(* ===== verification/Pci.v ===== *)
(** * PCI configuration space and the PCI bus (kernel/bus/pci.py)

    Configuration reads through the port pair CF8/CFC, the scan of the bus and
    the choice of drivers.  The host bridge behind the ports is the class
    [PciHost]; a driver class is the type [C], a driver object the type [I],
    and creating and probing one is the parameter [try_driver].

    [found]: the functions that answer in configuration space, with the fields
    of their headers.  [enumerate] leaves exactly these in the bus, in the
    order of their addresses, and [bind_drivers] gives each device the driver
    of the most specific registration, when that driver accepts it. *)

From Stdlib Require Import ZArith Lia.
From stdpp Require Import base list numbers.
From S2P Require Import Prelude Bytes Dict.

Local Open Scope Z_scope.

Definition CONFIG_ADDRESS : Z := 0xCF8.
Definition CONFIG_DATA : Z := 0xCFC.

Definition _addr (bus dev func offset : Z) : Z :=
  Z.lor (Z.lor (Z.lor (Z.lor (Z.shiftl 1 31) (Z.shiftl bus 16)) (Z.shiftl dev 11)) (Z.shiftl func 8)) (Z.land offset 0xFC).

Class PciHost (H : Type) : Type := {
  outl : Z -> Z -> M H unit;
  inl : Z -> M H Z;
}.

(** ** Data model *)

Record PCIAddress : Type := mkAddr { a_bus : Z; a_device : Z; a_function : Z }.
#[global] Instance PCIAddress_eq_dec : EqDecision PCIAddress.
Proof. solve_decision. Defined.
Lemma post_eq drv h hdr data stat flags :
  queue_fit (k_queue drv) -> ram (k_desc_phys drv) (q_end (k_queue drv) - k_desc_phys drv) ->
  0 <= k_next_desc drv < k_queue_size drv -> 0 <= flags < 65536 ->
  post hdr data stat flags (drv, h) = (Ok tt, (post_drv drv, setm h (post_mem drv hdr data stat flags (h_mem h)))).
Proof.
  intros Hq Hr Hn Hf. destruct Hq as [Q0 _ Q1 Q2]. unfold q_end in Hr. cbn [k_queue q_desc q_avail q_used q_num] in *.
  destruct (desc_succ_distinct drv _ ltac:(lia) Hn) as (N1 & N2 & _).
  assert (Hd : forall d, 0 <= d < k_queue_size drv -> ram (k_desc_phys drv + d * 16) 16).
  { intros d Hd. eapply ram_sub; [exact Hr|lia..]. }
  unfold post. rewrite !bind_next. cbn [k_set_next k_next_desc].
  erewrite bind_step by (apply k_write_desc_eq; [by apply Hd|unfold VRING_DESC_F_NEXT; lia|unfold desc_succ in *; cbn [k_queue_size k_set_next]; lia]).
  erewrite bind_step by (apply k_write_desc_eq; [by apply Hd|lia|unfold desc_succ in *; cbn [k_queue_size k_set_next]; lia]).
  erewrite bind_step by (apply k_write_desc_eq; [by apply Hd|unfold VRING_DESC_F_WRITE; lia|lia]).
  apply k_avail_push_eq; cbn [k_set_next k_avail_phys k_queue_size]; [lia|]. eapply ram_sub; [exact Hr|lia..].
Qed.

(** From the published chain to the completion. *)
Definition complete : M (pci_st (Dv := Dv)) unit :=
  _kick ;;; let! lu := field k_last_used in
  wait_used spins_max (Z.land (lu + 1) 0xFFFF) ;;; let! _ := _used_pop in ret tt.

Task requirements | Looking at the records above, which lines contain "land"? Copy those lines.

Answer to the problem |
  Z.lor (Z.lor (Z.lor (Z.lor (Z.shiftl 1 31) (Z.shiftl bus 16)) (Z.shiftl dev 11)) (Z.shiftl func 8)) (Z.land offset 0xFC).
  wait_used spins_max (Z.land (lu + 1) 0xFFFF) ;;; let! _ := _used_pop in ret tt.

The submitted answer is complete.